The Jacksonian Democracy was a large force in the individual rights for the working class, as interpreted in Document A; “The Working Men’s Declaration of Independence”, by George Henry Evans, as he says, “‘But when a long train of abuses and usurpations’ take place, all invariably tending to the oppression and degradation of one class of society, and to the unnatural and iniquitous exaltation of another by political leaders, ‘it is their right, it is their duty:’ to use every constitutional means to reform the abuses of such government, and to provide new guards for their future security.” In his writing he quotes parts of the declaration to make a point that what the forefathers had said could be used to represent the working class, and to make a point that it was the government’s duty to protect such men from the lack of opportunities that the government failed to give them and the rights that they failed to protect in the previous year with various government leaders.

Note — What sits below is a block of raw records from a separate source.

(** [SharedTerms::index_cached] of a table whose dictionary is allocation [arc]. *)
Definition s_index_cached (arc : nat) (t : SharedTerms) (key : list Z) (cache : WordId) : outcome (option nat * WordId) :=
  let* (id, cache) := match wi_dictionary cache with
                      | Some (arc', id) => if arc' =? arc then Ok (id, cache)
                                           else let* id := d_find (s_dictionary t) key in Ok (id, {| wi_dictionary := Some (arc, id) |})
                      | None => let* id := d_find (s_dictionary t) key in Ok (id, {| wi_dictionary := Some (arc, id) |})
                      end in
  match id with
  | None => Ok (None, cache)
  | Some id =>
      let* b := bracket t id in
      match b with
      | None => Ok (None, cache)
      | Some (low, high) =>
          let* r := bsearch (high - low) (fun i => let* v := id_at t i in Ok (v ?= id)%Z) low high in
          Ok (match r with inl middle => Some middle | inr _ => None end, cache)
      end
  end.

(** [StoredTerms::index_cached]. *)
Definition index_cached (arc : nat) (t : StoredTerms) (key : list Z) (cache : WordId) : outcome (option nat * WordId) :=
  match t_terms t with
  | Some (Shared table) => s_index_cached arc table key cache
  | _ => let* i := t_index t key in Ok (i, cache)
  end.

When Jackson was re-elected in 1832, the renewal of the National bank was vetoed by Jackson, and some think that it’s simply because he had a strong dislike for the men that were for the bank. In his veto message, Document B, Andrew Jackson stated that, “It appears that more than a fourth part of the stock is held by foreigners,” and Jackson had had a strong dislike for foreigner’s, chiefly the British, since he was a young boy, “and the residue is held by a few hundred of our own citizens, chiefly of the...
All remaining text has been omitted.